Was he awakening somewhere now, aching for me the way I ached for him? Or was he simply rising and going casually on his way?
Another thought hit me, and I felt sick. What if he was waking up with someone else?
I buried my face in my pillow, then groaned and rolled out of bed. It had been a shitty night, I was in a shitty mood, and it was going to be a shitty day. But the sooner I started it, the sooner it would be over, right?
I was just finishing that cheery thought when I reached the bathroom and caught a glimpse of myself in the mirror. The same old me, but tired, bitter, and getting older every day.
Maybe Bene was right. I could have a fling with him, a studly lion shifter. How bad could that be? I could eventually move on to a long-term relationship with Clem or some other man. I was single. I was capable. I was free. The world was my oyster!
But I didn’t want oysters, dammit. I wanted Marius. Did he want me, though?
I ordered myself to take a cold shower, pull myself together, and forge some kind of plan.
First, I made instant oatmeal, avoiding the main kitchen and the others.

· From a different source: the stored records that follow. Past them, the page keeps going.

(* ===== verification/RingPoll.v ===== *)
(** * Duplicate completions

    A request whose completion arrives twice is completed once; the example
    queue and client of the theorems about polls. *)
From Stdlib Require Import ZArith Lia List.
From stdpp Require Import base tactics list relations.
From S2P Require Import Prelude Histogram Controller Ring RingCq RingSpec RingTheorems.

#[local] Open Scope Z_scope.

Section Poll.
Context {K : Type} {L : Liburing K} {LC : LiburingCq K}.
Context {S : Type} {RS : RingState K S} {RL : RingStateLaws K S}.
Implicit Types (s : S) (c : ring_ctx_t K).

(** A second completion for a request whose first one was just processed
    is ignored: no callback, no counter, no slot changes, and its retirement
    entry is one the retirement skips. It stays ignored until the slot is
    retired and handed out again, whatever the first callback did. *)
Theorem duplicate_completion_ignored s R req res1 res2 e s1 :
  callback_ok (K := K) (S := S) -> ring_inv (rs_ring s) R ->
  pending (req_at (rs_ring s) req) = true ->
  process_completion (Some req) res1 s = (e, s1) ->
  re_op_idx e = req /\ ring_inv (rs_ring s1) (req :: R) /\
  exists e2, process_completion (Some req) res2 s1 = (e2, s1) /\
    retire_loop [e; e2] (rs_ring s1) 0 = retire_loop [e] (rs_ring s1) 0.
Proof.
  intros Hcb Hinv Hp E.
  destruct (complete_request_inv (rs_ring s) R req res1 Hinv Hp) as (_ & Hidx & Hpos).
  pose proof (process_completion_inv Hcb (Some req) res1 s R e s1 E Hinv) as H1.
  assert (re_op_idx e = req) as He.
  { unfold process_completion in E. rewrite Hp in E. cbn [negb] in E.
    apply pair_equal_spec in E as [<- _]. exact Hidx. }
  assert (due [e] = [req]) as Hd.
  { unfold due. cbn [fmap list_fmap]. rewrite He, filter_cons_True, filter_nil by lia. done. }
  rewrite Hd in H1. split; [done|]. split; [exact H1|].
  destruct (ri_due _ _ H1 req) as (_ & _ & Hnp); [by apply elem_of_cons; left|].
  eexists. split; [unfold process_completion; rewrite Hnp; reflexivity|].
  cbn [retire_loop re_op_idx]. rewrite He. destruct (Z.ltb_spec req 0); [lia|]. done.
Qed.
End Poll.

Lemma demo_callback_ok : callback_ok (K := Demo.kernel) (S := Demo.state).
Proof. intros cb req res data s R H. exact H. Qed.

Lemma demo_callback_quiet : callback_quiet (K := Demo.kernel) (S := Demo.state).
Proof. by intros cb req res data s. Qed.

(** A queue with the completion of slot 7, the same one again, and one that
    carries no request. *)
Definition demo_cq : list cqe_t :=
  [{| cqe_data := Some 7; cqe_res := 512 |}; {| cqe_data := Some 7; cqe_res := 512 |};
   {| cqe_data := None; cqe_res := 0 |}].

Lemma demo_queued_inv cq c t : Demo.queued0 cq = Some (c, t) -> ring_inv c [].
Proof.
  unfold Demo.queued0. destruct (Demo.ring0 cq) as [c0|] eqn:E; [|done].
  assert (ring_inv c0 [] /\ queued_sqes c0 = 0) as [Hinv Hq0].
  { unfold Demo.ring0 in E. destruct (ring_init _ _ _ _ _) as [[c1|] k] eqn:Ei; [|discriminate].
    apply Some_inj in E. subst c1. split; [eapply ring_init_inv; [|exact Ei]; lia|].
    by apply ring_init_fields in Ei as (_ & _ & _ & _ & _ & _ & H & _). }
  destruct (ring_get_request c0) as [[i c1]|] eqn:G; [|done].
  destruct (ring_get_slot c0 i c1 (ri_slots _ _ Hinv) G) as (S1 & S2 & S3 & S4 & S5 & S6 & S7 & S8 & S9).
  assert (queued_sqes c1 = 0) as Hq1.
  { unfold ring_get_request in G. destruct (_ =? 0); [done|].
    apply Some_inj, pair_equal_spec in G as [_ <-]. exact Hq0. }
  destruct (ring_submit_op _ _ _ _ _ _ _) as [[[|] c2] t2] eqn:Eo; [|done].
  intros H. apply Some_inj, pair_equal_spec in H as [<- _].
  apply submit_ok in Eo as [H _]; rewrite ?S4, ?S7, ?Hq1; try done; try (unfold INT_MAX; lia).
  split; [done|apply NoDup_nil_2|intros j Hj; by apply not_elem_of_nil in Hj|].
  rewrite S8, S9. apply (ri_pending _ _ Hinv).
Qed.

Lemma duplicate_completion_ignored_witness :
  exists c t e s1, Demo.queued0 demo_cq = Some (c, t) /\
    process_completion (S := Demo.state) (Some 7) 512 (c, t) = (e, s1) /\ re_op_idx e = 7 /\
    exists e2, process_completion (Some 7) 512 s1 = (e2, s1).
Proof.
  destruct (Demo.queued0 demo_cq) as [[c t]|] eqn:E; [|vm_compute in E; discriminate].
  destruct (process_completion (S := Demo.state) (Some 7) 512 (c, t)) as [e s1] eqn:E1.
  exists c, t, e, s1. split; [done|]. split; [exact E1|].
  destruct (duplicate_completion_ignored (S := Demo.state) (c, t) [] 7 512 512 e s1)
    as (H1 & _ & e2 & H2 & _).
  - exact demo_callback_ok.
  - exact (demo_queued_inv demo_cq c t E).
  - vm_compute in E. by injection E as <- _.
  - exact E1.
  - split; [exact H1|]. by exists e2.
Defined.
(* ===== verification/Engine.v ===== *)
(** * The engine: state, ring selection, registration, submission

    [aura.c] 80-511 and 677-934: the engine structure and the calling thread's variables,
    ring selection, registered files and buffers with their deferred
    unregistration, and the submit_begin / submit_end / submit_abort protocol.

    A ring pointer is its index in [engine->rings]; a pointer is in the array
    when the index is between 0 and [ring_count]. The registration lock is a
    pair of hold counts, like the ring locks of [Ring]. An operation maps a
    state to a value and a state, or to [None] when it does not return (a spin
    nobody ends, or a drain longer than [fuel]). *)
From Stdlib Require Import ZArith Lia List.
From stdpp Require Import base tactics list.
From S2P Require Import Prelude Double Histogram Controller Ring RingCq.

#[local] Open Scope Z_scope.

(** ** State *)

Inductive aura_ring_select_t :=
  | AURA_SELECT_ADAPTIVE | AURA_SELECT_CPU_LOCAL | AURA_SELECT_ROUND_ROBIN | AURA_SELECT_THREAD_LOCAL.

Definition is_thread_local (m : aura_ring_select_t) : bool :=
  match m with AURA_SELECT_THREAD_LOCAL => true | _ => false end.

Record iovec := { iov_base : Z; iov_len : Z }.

(** The registration calls of liburing on one ring. *)
Class LiburingReg (K : Type) := {
  lu_register_buffers : list iovec -> K -> Z * K;
  lu_unregister_buffers : K -> K;
  lu_register_files : list Z -> K -> Z * K;
  lu_unregister_files : K -> K;
  lu_register_files_update : Z -> Z -> K -> Z * K;
  lu_register_eventfd : Z -> K -> Z * K;
  lu_unregister_eventfd : K -> K
}.

(** The rest of the operating system. *)
Class EngineOs (O : Type) := {
  os_getcpu : O -> Z * O;              (* sched_getcpu *)
  os_self : O -> Z;                    (* pthread_self *)
  os_eventfd_write : Z -> O -> O;
  os_eventfd_drain : Z -> O -> O;
  os_close : Z -> O -> O;
  os_poll : Z -> Z -> O -> Z * O;      (* poll(eventfd, timeout): > 0, 0 or -errno *)
  os_now_ns : O -> Z * O;
  os_malloc : Z -> O -> bool * O       (* whether an allocation succeeds *)
}.

(** [struct aura_engine]; the array of rings is a function of the index. *)
Record engine_t {K : Type} := {
  rings : Z -> ring_ctx_t K;
  ring_count : Z;
  queue_depth : Z;
  next_ring : Z;                       (* unsigned *)
  avg_ring_pending : Z;
  e_shutting_down : bool;
  ring_select : aura_ring_select_t;
  e_single_thread : bool;
  fatal_submit_errno : Z;              (* 0 = none *)
  buffers_registered : bool;
  files_registered : bool;
  buffers_unreg_pending : bool;
  files_unreg_pending : bool;
  reg_rd : Z;                          (* reg_lock: read holds *)
  reg_wr : Z;                          (* reg_lock: write holds *)
  registered_buffers : list iovec;
  registered_files : list Z;
  registered_buffer_count : Z;
  registered_file_count : Z;
  running : bool;
  stop_requested : bool;
  tick_running : bool;
  adaptive_enabled : bool;
  e_sqpoll_enabled : bool;
  event_fd : Z;
  eventfd_registered : bool;
  buffer_alignment : Z;
  adaptive_spills : Z                  (* uint64_t *)
}.
#[global] Arguments engine_t K : clear implicits.

Definition engine_eta {K} (e : engine_t K) : engine_t K := {|
  rings := rings e; ring_count := ring_count e; queue_depth := queue_depth e;
  next_ring := next_ring e; avg_ring_pending := avg_ring_pending e;
  e_shutting_down := e_shutting_down e; ring_select := ring_select e;
  e_single_thread := e_single_thread e; fatal_submit_errno := fatal_submit_errno e;
  buffers_registered := buffers_registered e; files_registered := files_registered e;
  buffers_unreg_pending := buffers_unreg_pending e; files_unreg_pending := files_unreg_pending e;
  reg_rd := reg_rd e; reg_wr := reg_wr e; registered_buffers := registered_buffers e;
  registered_files := registered_files e; registered_buffer_count := registered_buffer_count e;
  registered_file_count := registered_file_count e; running := running e;
  stop_requested := stop_requested e; tick_running := tick_running e;
  adaptive_enabled := adaptive_enabled e; e_sqpoll_enabled := e_sqpoll_enabled e;
  event_fd := event_fd e; eventfd_registered := eventfd_registered e;
  buffer_alignment := buffer_alignment e; adaptive_spills := adaptive_spills e
|}.

(** The calling thread's variables of [aura.c], with those of
    [adaptive_ring.c] in [thr]; [tls_engine] says whether the pointer is this
    engine. *)
Record tls_t := {
  thr : thread_t;
  cached_cpu : Z;
  cpu_refresh_counter : Z;
  tls_link_ring : option Z;
  tls_link_depth : Z;
  tls_last_ring : option Z;
  tls_owned_ring : option Z;
  tls_engine : bool;
  tls_rng_state : Z
}.

Definition tls_eta (t : tls_t) : tls_t := {|
  thr := thr t; cached_cpu := cached_cpu t; cpu_refresh_counter := cpu_refresh_counter t;
  tls_link_ring := tls_link_ring t; tls_link_depth := tls_link_depth t;
  tls_last_ring := tls_last_ring t; tls_owned_ring := tls_owned_ring t;
  tls_engine := tls_engine t; tls_rng_state := tls_rng_state t
|}.
(* ===== verification/EngineWp.v ===== *)
(** * Reasoning about engine operations

    The weakest precondition of an operation of [Engine.M] (it returns, and
    its value and state satisfy the postcondition), its rules for the monad's
    combinators and for the elementary operations, a tactic that applies them,
    and what the ring accesses change. *)
From Stdlib Require Import ZArith Lia List.
From stdpp Require Import base tactics list.
From S2P Require Import Prelude Double Histogram Controller Ring RingCq RingTheorems Engine.

#[local] Open Scope Z_scope.
#[local] Open Scope op_scope.

(** ** The weakest precondition *)

Definition wp {S A} (m : M S A) (Q : A -> S -> Prop) (s : S) : Prop :=
  match m s with Some (a, s') => Q a s' | None => False end.

Section Wp.
Context {S : Type}.
Implicit Types (s : S).

Lemma wp_ret {A} (a : A) (Q : A -> S -> Prop) s : Q a s -> wp (mret a) Q s.
Proof. done. Qed.

Lemma wp_bind {A B} (m : M S A) (k : A -> M S B) (Q : B -> S -> Prop) s :
  wp m (fun a s' => wp (k a) Q s') s -> wp (mbind m k) Q s.
Proof. unfold wp, mbind. by destruct (m s) as [[a s']|]. Qed.

Lemma wp_get {A} (f : S -> A) (Q : A -> S -> Prop) s : Q (f s) s -> wp (mget f) Q s.
Proof. done. Qed.

Lemma wp_upd f (Q : unit -> S -> Prop) s : Q tt (f s) -> wp (mupd f) Q s.
Proof. done. Qed.

Lemma wp_mono {A} (m : M S A) (P Q : A -> S -> Prop) s :
  wp m P s -> (forall a s', P a s' -> Q a s') -> wp m Q s.
Proof. unfold wp. destruct (m s) as [[a s']|]; eauto. Qed.

Lemma wp_and {A} (m : M S A) (P Q : A -> S -> Prop) s :
  wp m P s -> wp m Q s -> wp m (fun a s' => P a s' /\ Q a s') s.
Proof. unfold wp. by destruct (m s) as [[a s']|]. Qed.

Lemma wp_if {A} (b : bool) (m k : M S A) (Q : A -> S -> Prop) s :
  (b = true -> wp m Q s) -> (b = false -> wp k Q s) -> wp (if b then m else k) Q s.
Proof. destruct b; auto. Qed.

(** A run of the operation, and what the postcondition says of it. *)
Lemma wp_run {A} (m : M S A) (Q : A -> S -> Prop) s :
  wp m Q s -> exists a s', m s = Some (a, s') /\ Q a s'.
Proof. unfold wp. destruct (m s) as [[a s']|]; [eauto|done]. Qed.

Lemma wp_of_run {A} (m : M S A) (Q : A -> S -> Prop) s a s' :
  m s = Some (a, s') -> Q a s' -> wp m Q s.
Proof. unfold wp. by intros ->. Qed.
End Wp.

(** ** The operations of the engine *)

Section EngineWp.
Context {K O : Type} {L : Liburing K} {LR : LiburingReg K} {OS : EngineOs O}.
Abbreviation S := (estate K O).
Context {UC : UserCallbacks S}.
Implicit Types (s : S) (c : ring_ctx_t K).

(** [s] with ring [i] replaced. *)
Definition put_ring (i : Z) c s : S := @rs_set_ring K S (at_ring i) c s.
Definition put_thr (t : thread_t) s : S := upd_tls (fun x => x <| thr := t |>) s.

Lemma rings_put_eq i c s : rings (eng (put_ring i c s)) i = c.
Proof. unfold put_ring. cbn. by rewrite Z.eqb_refl. Qed.

Lemma rings_put_ne i j c s : j <> i -> rings (eng (put_ring i c s)) j = rings (eng s) j.
Proof. intros H. unfold put_ring. cbn. by destruct (Z.eqb_spec j i). Qed.

Lemma wp_ring_at i Q s : Q (rings (eng s) i) s -> wp (ring_at i) Q s.
Proof. done. Qed.

Lemma wp_ring_op {A} i (op : ring_ctx_t K -> A * ring_ctx_t K) Q s :
  (forall a c, op (rings (eng s) i) = (a, c) -> Q a (put_ring i c s)) -> wp (ring_op i op) Q s.
Proof.
  unfold wp, ring_op, on_ring. cbn. destruct (op (rings (eng s) i)) as [a c]. auto.
Qed.

Lemma wp_ring_op_t {A} i (op : ring_ctx_t K -> thread_t -> A * ring_ctx_t K * thread_t) Q s :
  (forall a c t, op (rings (eng s) i) (thr (tls s)) = (a, c, t) -> Q a (put_thr t (put_ring i c s))) ->
  wp (ring_op_t i op) Q s.
Proof.
  intros H. unfold wp, ring_op_t, on_ring_thread. cbn [rs_ring rs_thread at_ring].
  destruct (op (rings (eng s) i) (thr (tls s))) as [[a c] t]. by apply H.
Qed.

Lemma wp_ring_upd i f Q s : Q tt (put_ring i (f (rings (eng s) i)) s) -> wp (ring_upd i f) Q s.
Proof. done. Qed.

Lemma wp_eng_upd f Q s : Q tt (upd_eng f s) -> wp (eng_upd f) Q s.
Proof. done. Qed.
Lemma wp_tls_upd f Q s : Q tt (upd_tls f s) -> wp (tls_upd f) Q s.
Proof. done. Qed.
Lemma wp_eng_get {A} (f : engine_t K -> A) Q s : Q (f (eng s)) s -> wp (eng_get f) Q s.
Proof. done. Qed.
Lemma wp_tls_get {A} (f : tls_t -> A) Q s : Q (f (tls s)) s -> wp (tls_get f) Q s.
Proof. done. Qed.

Lemma wp_os_op {A} (f : O -> A * O) Q s :
  (forall a o, f (os s) = (a, o) -> Q a (s <| os := o |>)) -> wp (os_op f) Q s.
Proof. unfold wp, os_op. destruct (f (os s)) as [a o]. auto. Qed.

End EngineWp.

(** One step of an operation: the head combinator's rule. Conditionals and
    matches are left to the proof. *)
Ltac wp_step :=
  lazymatch goal with
  | |- wp (mbind _ _) _ _ => apply wp_bind
  | |- wp (mret _) _ _ => apply wp_ret
  | |- wp (mget _) _ _ => apply wp_get
  | |- wp (mupd _) _ _ => apply wp_upd
  | |- wp (ring_at _) _ _ => apply wp_ring_at
  | |- wp (ring_op _ _) _ _ => apply wp_ring_op; intros ? ? ?
  | |- wp (ring_op_t _ _) _ _ => apply wp_ring_op_t; intros ? ? ? ?
  | |- wp (ring_upd _ _) _ _ => apply wp_ring_upd
  | |- wp (eng_upd _) _ _ => apply wp_eng_upd
  | |- wp (tls_upd _) _ _ => apply wp_tls_upd
  | |- wp (eng_get _) _ _ => apply wp_eng_get
  | |- wp (tls_get _) _ _ => apply wp_tls_get
  | |- wp (os_op _) _ _ => apply wp_os_op; intros ? ? ?
  | |- wp (let _ := _ in _) _ _ => cbv zeta
  end.
Ltac wp_steps := repeat (wp_step; cbv beta).
Lemma finish_user c req op (data : bool) :
  0 <= req < zlen (requests c) ->
  let c' := if data then data_finish c req op else meta_finish c req op in
  user_view (req_at c' req) = user_view (req_at c req) /\ side_view c' = side_view c.
Proof.
  intros Hreq. destruct data; cbv zeta.
  - unfold data_finish. set (f := fun r : aura_request_t => r <| op_type := op |>).
    destruct (sample_time (upd_req req f c)) as [time c2] eqn:Es.
    pose proof (sample_time_side _ _ _ Es) as Hs. apply sample_time_view in Es as (Hv & _ & _).
    set (g := fun r : aura_request_t => r <| submit_time_ns := time |> <| pending := true |>).
    change (req_at (count_queued (upd_req req g c2)) req) with (req_at (upd_req req g c2) req).
    assert (zlen (requests c2) = zlen (requests c)) as Hl.
    { unfold slot_view in Hv. injection Hv as E _ _ _. rewrite E. cbn. by rewrite zlen_aset. }
    rewrite (req_at_upd_eq c2) by lia. rewrite (slot_view_req c2 (upd_req req f c)) by done.
    rewrite req_at_upd_eq by done. split; [done|]. exact Hs.
  - unfold meta_finish. cbv zeta.
    match goal with |- context [count_queued ?x] =>
      change (req_at (count_queued x) req) with (req_at x req) end.
    by rewrite req_at_upd_eq.
Qed.

Lemma submit_op_user c t req op prep fixed data u c' t' :
  0 <= req < zlen (requests c) ->
  ring_submit_op c t req op prep fixed data = (Ok u, c', t') ->
  user_view (req_at c' req) = user_view (req_at c req) /\ side_view c' = side_view c.
Proof.
  intros Hreq. unfold ring_submit_op. destruct (submit_get_sqe c) as [[sqe|e] c1] eqn:Es; [|done].
  pose proof (submit_get_sqe_side _ _ _ Es) as Hs. apply submit_get_sqe_view in Es as (Hv & _ & _).
  cbv zeta. intros E. apply pair_equal_spec in E as [E _]. apply pair_equal_spec in E as [_ <-].
  set (c2 := c1 <| ring := _ |>).
  assert (requests c2 = requests c) as Hr by (unfold slot_view in Hv; by injection Hv).
  destruct (finish_user c2 req op data) as [F1 F2]; [by rewrite Hr|].
  rewrite F1, F2. unfold req_at. rewrite Hr. by split.
Qed.

Lemma queue_ok st slot cb ud reg c c1 t op prep fixed data u c2 t2 :
  begun st slot c c1 -> user_view (req_at c1 slot) = (cb, ud, reg) ->
  0 <= queued_sqes c < INT_MAX ->
  ring_submit_op c1 t slot op prep fixed data = (Ok u, c2, t2) ->
  queued_as st slot cb ud reg c c2 /\ fixed_file_inflight c2 = fixed_file_inflight c.
Proof.
  intros [B1 B2 B3 B4 B5 B6 B7 B8 B9 B10 B11] Hu Hq E.
  destruct (submit_ok c1 t slot op prep fixed data u c2 t2 B2 B3 B4 B5 ltac:(by rewrite B9) E)
    as (S1 & S2 & S3 & S4 & _ & S6).
  pose proof (sl_len c1 (ri_slots _ _ B2)) as Hl.
  destruct (submit_op_user c1 t slot op prep fixed data u c2 t2 ltac:(lia) E) as [Ur Us].
  rewrite Hu in Ur. unfold user_view in Ur. injection Ur as Ur1 Ur2 Ur3.
  unfold side_view in Us. apply pair_equal_spec in Us as [Us1 Us2].
  split; [|by rewrite Us2].
  assert (free_slots_of c2 = free_slots_of c1) as Hf.
  { unfold ring_submit_op in E. destruct (submit_get_sqe c1) as [[sqe|e] c1'] eqn:Es; [|done].
    apply submit_get_sqe_view in Es as (Hv & _ & _). cbv zeta in E.
    apply pair_equal_spec in E as [E _]. apply pair_equal_spec in E as [_ <-].
    apply slot_view_free in Hv. rewrite <- Hv. unfold data_finish, meta_finish. destruct data; [|done].
    cbv zeta. destruct (sample_time _) as [time c3] eqn:Es. apply sample_time_view in Es as (Hv' & _ & _).
    apply slot_view_free in Hv'. exact Hv'. }
  split; try done.
  - by apply (held_view st c c1).
  - by rewrite Hf.
  - by rewrite S2, B8.
  - rewrite S3, B9. lia.
  - intros j Hj. rewrite S6 by done. by apply B11.
Qed.

(** Flushing under the lock. *)
Lemma flush_views c t r c' t' :
  0 <= queued_sqes c -> ring_flush c t = (r, c', t') ->
  slot_view c' = slot_view c /\ pending_count c' = pending_count c /\ side_view c' = side_view c /\
  0 <= queued_sqes c'.
Proof.
  intros Hq. unfold ring_flush. destruct (negb _); [by intros [= _ <- _]|].
  destruct (queued_sqes c =? 0); [by intros [= _ <- _]|].
  unfold flush_submit. destruct (lu_submit (ring c)) as [n k]. destruct (Z.ltb_spec n 0).
  { intros E. by injection E as _ <- _. }
  cbv zeta. intros E. apply pair_equal_spec in E as [E _]. apply pair_equal_spec in E as [_ <-].
  destruct (Z.ltb_spec 0 n); split_and!; try done. cbn. unfold clamp_queued. destruct (_ <? _) eqn:El; [|lia].
  apply Z.ltb_lt in El. cbn in El. lia.
Qed.

Lemma queued_as_view st slot cb ud reg c c1 c2 :
  slot_view c2 = slot_view c1 -> pending_count c2 = pending_count c1 ->
  lock_view c2 = lock_view c1 -> 0 <= queued_sqes c2 ->
  queued_as st slot cb ud reg c c1 -> queued_as st slot cb ud reg c c2.
Proof.
  intros Hv Hp Hl Hq [Q1 Q2 Q3 Q4 Q5 Q6 Q7 Q8 Q9 Q10].
  assert (forall j, req_at c2 j = req_at c1 j) as Hr by (intros j; by apply slot_view_req).
  split; rewrite ?Hr, ?Hp; try done.
  - by apply (held_view st c c1).
  - by apply (ring_inv_view c1 c2 []).
  - by rewrite (slot_view_free c1 c2).
  - intros j Hj. rewrite Hr. by apply Q10.
Qed.

Lemma unlock_accepted st slot cb ud reg c c1 :
  queued_as st slot cb ud reg c c1 ->
  fixed_file_inflight c1 = (if reg then u32 (fixed_file_inflight c + 1) else fixed_file_inflight c) ->
  accepted slot cb ud reg c (ring_unlock c1 st).
Proof.
  intros [Q1 Q2 Q3 Q4 Q5 Q6 Q7 Q8 Q9 Q10] Hf.
  assert (slot_view (ring_unlock c1 st) = slot_view c1 /\
          pending_count (ring_unlock c1 st) = pending_count c1 /\
          fixed_file_inflight (ring_unlock c1 st) = fixed_file_inflight c1) as (U1 & U2 & U3)
    by by destruct st.
  assert (forall j, req_at (ring_unlock c1 st) j = req_at c1 j) as Hr
    by (intros j; by apply slot_view_req).
  split; rewrite ?Hr, ?U2, ?U3; try done.
  - by apply (ring_inv_view c1).
  - by rewrite (slot_view_free c1 (ring_unlock c1 st)).
  - intros j Hj. rewrite Hr. by apply Q10.
Qed.

(** *** The submission functions *)

Ltac submit_fn_case :=
  intros c t req; cbv zeta;
  repeat match goal with |- context [if ?b then _ else _] => destruct b end;
  first [left; eexists; reflexivity | right; do 4 eexists; reflexivity].

Lemma read_fn_ok : submit_fn_ok ring_submit_read.
Proof. unfold ring_submit_read. submit_fn_case. Qed.
Lemma write_fn_ok : submit_fn_ok ring_submit_write.
Proof. unfold ring_submit_write. submit_fn_case. Qed.
Lemma readv_fn_ok : submit_fn_ok ring_submit_readv.
Proof. unfold ring_submit_readv. submit_fn_case. Qed.
Lemma writev_fn_ok : submit_fn_ok ring_submit_writev.
Proof. unfold ring_submit_writev. submit_fn_case. Qed.
Lemma read_fixed_fn_ok : submit_fn_ok ring_submit_read_fixed.
Proof. unfold ring_submit_read_fixed. submit_fn_case. Qed.
Lemma write_fixed_fn_ok : submit_fn_ok ring_submit_write_fixed.
Proof. unfold ring_submit_write_fixed. submit_fn_case. Qed.
Lemma fsync_fn_ok : submit_fn_ok ring_submit_fsync.
Proof. unfold ring_submit_fsync. submit_fn_case. Qed.
Lemma fdatasync_fn_ok : submit_fn_ok ring_submit_fdatasync.
Proof. unfold ring_submit_fdatasync. submit_fn_case. Qed.
Lemma openat_fn_ok : submit_fn_ok ring_submit_openat.
Proof. unfold ring_submit_openat. submit_fn_case. Qed.
Lemma close_fn_ok : submit_fn_ok ring_submit_close.
Proof. unfold ring_submit_close. submit_fn_case. Qed.
Lemma statx_fn_ok : submit_fn_ok ring_submit_statx.
Proof. unfold ring_submit_statx. submit_fn_case. Qed.
Lemma fallocate_fn_ok : submit_fn_ok ring_submit_fallocate.
Proof. unfold ring_submit_fallocate. submit_fn_case. Qed.
Lemma sync_file_range_fn_ok : submit_fn_ok ring_submit_sync_file_range.
Proof. unfold ring_submit_sync_file_range. submit_fn_case. Qed.
Lemma ftruncate_fn_ok have : submit_fn_ok (ring_submit_ftruncate have).
Proof. unfold ring_submit_ftruncate. submit_fn_case. Qed.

Then I took out my laptop, tempted to hunt down Marius and reach some kind of closure. But where exactly would I start? Brussels?
Maybe Paris would be better. Because as many questions as Marius had raised, Gordon opened a hundred more.
My nerves jittered just thinking about it, though.
Then it hit me. I didn’t have to race off on a wild-goose chase. I could start much closer to home. In my own home, actually.